Task objective - The stretch from the line with "that opened it" through the line with "intros He Hkd Hok" in the records below: write it out exactly, and nothing else.

Information -

(** A minted token works: after [Mint] the token it returned verifies, at any time,
    for exactly the owner and the set it was minted for, and yields the stored key; the
    set was an active one of that owner, and the audit log holds the record of it. *)
Theorem minted_token_verifies {U : UnicodeData} s now raw text st ownerID setID name requestID c k token c' :
  token_entropy raw text → keyed KeySet_ID (keysets (data c)) →
  ak_Mint s now raw text st ownerID setID name requestID c = (Ok (k, token), c') →
  AccessKey_OwnerID k = ownerID ∧ AccessKey_KeySetID k = setID ∧
  (∃ set, keysets (data c) !! setID = Some set ∧ KeySet_OwnerID set = ownerID ∧ KeySet_State set = NameStateActive) ∧
  (∃ r, audits (data c') !! stamp_id st = Some r ∧ Audit_ActorID r = ownerID ∧ Audit_TargetID r = AccessKey_ID k) ∧
  ∀ t o' set' c'', data c'' = data c' → faults c'' = [] →
    (fst (ak_Verify s t o' set' token c'') = Ok k ↔ o' = ownerID ∧ set' = setID).
Proof.
  intros He Hkd E. apply (wp_run false _ _ _ _ _ _ (Mint_spec s false now raw text st ownerID setID name requestID _) eq_refl) in E; [|done].
  destruct E as [(e & ? & _)|(set & clean & Hown & Hne & [Hs Hso]%of_owner_Some & Hsa & _ & Hn & [(e & ? & _)|(de & _ & Hr & Hd)])]; [done|done|].
  injection Hr as -> ->. pose proof (Hkd _ _ Hs) as <-. split_and!; try done; [by exists set| |].
  { rewrite Hd. simpl. rewrite lookup_insert_eq. by eexists. }
  intros t o' set' c'' Hc Hf. split.
  - destruct (ak_Verify s t o' set' _ c'') as [r c3] eqn:Ev. simpl. intros ->.
    by apply Verify_Ok in Ev as (_ & _ & ? & ? & _ & _ & Ho & Hset & _).
  - intros [-> ->]. apply Verify_accepts; [done|]. apply fresh_accepted; [done..|]. rewrite Hc, Hd. simpl. by rewrite lookup_insert_eq.
Qed.

(** Rotation.  Whatever fails, either no access key changes, or both writes happen:
    the outgoing key, which was active, goes into grace until the end of the window,
    pointing at its successor, and the successor exists, active, with the same owner, set
    and name.  Then the new token opens the set at any time, and a token of the old key
    that opened it before the rotation still does, exactly until the deadline. *)
Theorem Rotate_overlap {U : UnicodeData} s now raw text st1 st2 ownerID id requestID c r c' :
  token_entropy raw text → keyed KeySet_ID (keysets (data c)) → keys_ok (accesskeys (data c)) →
  ak_Rotate s now raw text st1 st2 ownerID id requestID c = (r, c') →
  (is_ok r = false ∧ data c' = data c) ∨
  ∃ old new, let setID := AccessKey_KeySetID old in let deadline := now + ak_graceWindow s in
    accesskeys (data c) !! id = Some old ∧ AccessKey_Status old = AccessKeyStatusActive ∧
    AccessKey_OwnerID old = ownerID ∧ AccessKey_OwnerID new = ownerID ∧ AccessKey_KeySetID new = setID ∧ AccessKey_Name new = AccessKey_Name old ∧
    accesskeys (data c') = <[id := grace_key (AccessKey_ID new) deadline old]> (<[AccessKey_ID new := new]> (accesskeys (data c))) ∧
    (∀ x, r = Ok x → x = (new, token_of raw text)) ∧
    ∀ c'', data c'' = data c' → faults c'' = [] →
      (∀ t, fst (ak_Verify s t ownerID setID (token_of raw text) c'') = Ok new) ∧
      (∀ t t0 presented, fst (ak_Verify s t0 ownerID setID presented c) = Ok old →
         is_ok (fst (ak_Verify s t ownerID setID presented c'')) = (t <=? deadline)).
Proof.
  intros He Hkd Hok E. pose proof E as E0. apply (wp_run false _ _ _ _ _ _ (Rotate_spec s false now raw text st1 st2 ownerID id requestID _) eq_refl) in E; [|done].
  destruct E as [(e & -> & Hd)|(old & set & Hk & Ho & Ha & Hne & [Hs Hso]%of_owner_Some & Hact & Hn & [au Hd] & Hr)]; [by left|right].
  pose proof (Hkd _ _ Hs) as Hsid. exists old, (fresh_key s text ownerID (KeySet_ID set) (AccessKey_Name old) (rawurl_b64 raw) now). cbn zeta.
  assert (text ≠ id) as Hti by congruence.
  assert (ownerID ≠ []) as Hoe. { intros ->. unfold ak_Rotate in E0. rewrite bool_decide_eq_true_2 in E0 by done. unfold st_fail in E0. injection E0 as _ <-.
    apply (f_equal (λ d, accesskeys d !! text)) in Hd. simpl in Hd. rewrite lookup_insert_ne, lookup_insert_eq in Hd by done. congruence. }
  split_and!; try done; [by rewrite Hd|intros x Hx; by apply Hr|].
  intros c'' Hc Hf. split.
  - intros t. apply Verify_accepts; [done|]. rewrite <- Hsid at 1. apply fresh_accepted; [done|done|congruence|].
    rewrite Hc, Hd. simpl. by rewrite lookup_insert_ne, lookup_insert_eq.
  - intros t t0 presented Hv. destruct (ak_Verify s t0 _ _ _ c) as [r0 c0] eqn:Ev0. simpl in Hv. subst r0.
    apply Verify_Ok in Ev0 as (_ & _ & id0 & sec & Hp & Hk0 & _ & _ & _ & Hh).
    assert (id0 = id) as -> by (destruct (Hok _ _ Hk0), (Hok _ _ Hk); congruence).
    assert (accesskeys (data c'') !! id = Some (grace_key text (now + ak_graceWindow s) old)) as Hg
      by (rewrite Hc, Hd; simpl; by rewrite lookup_insert_eq).
    destruct (t <=? now + ak_graceWindow s) eqn:Et; reflect_bools.
    + erewrite Verify_accepts; [reflexivity|done|]. split_and!; try done. exists id, sec. split_and!; try done. right. split; [done|]. by eexists.
    + destruct (ak_Verify s t _ _ _ c'') as [[k|] c3] eqn:Ev; [exfalso|done].
      apply Verify_Ok in Ev as (_ & _ & id2 & sec2 & ? & ? & _ & _ & Hop & _). simplify_eq. destruct Hop as [?|(_ & t2 & [= <-] & ?)]; [done|lia].
Qed.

Result for this task -
    that opened it before the rotation still does, exactly until the deadline. *)
Theorem Rotate_overlap {U : UnicodeData} s now raw text st1 st2 ownerID id requestID c r c' :
  token_entropy raw text → keyed KeySet_ID (keysets (data c)) → keys_ok (accesskeys (data c)) →
  ak_Rotate s now raw text st1 st2 ownerID id requestID c = (r, c') →
  (is_ok r = false ∧ data c' = data c) ∨
  ∃ old new, let setID := AccessKey_KeySetID old in let deadline := now + ak_graceWindow s in
    accesskeys (data c) !! id = Some old ∧ AccessKey_Status old = AccessKeyStatusActive ∧
    AccessKey_OwnerID old = ownerID ∧ AccessKey_OwnerID new = ownerID ∧ AccessKey_KeySetID new = setID ∧ AccessKey_Name new = AccessKey_Name old ∧
    accesskeys (data c') = <[id := grace_key (AccessKey_ID new) deadline old]> (<[AccessKey_ID new := new]> (accesskeys (data c))) ∧
    (∀ x, r = Ok x → x = (new, token_of raw text)) ∧
    ∀ c'', data c'' = data c' → faults c'' = [] →
      (∀ t, fst (ak_Verify s t ownerID setID (token_of raw text) c'') = Ok new) ∧
      (∀ t t0 presented, fst (ak_Verify s t0 ownerID setID presented c) = Ok old →
         is_ok (fst (ak_Verify s t ownerID setID presented c'')) = (t <=? deadline)).
Proof.
  intros He Hkd Hok E. pose proof E as E0. apply (wp_run false _ _ _ _ _ _ (Rotate_spec s false now raw text st1 st2 ownerID id requestID _) eq_refl) in E; [|done].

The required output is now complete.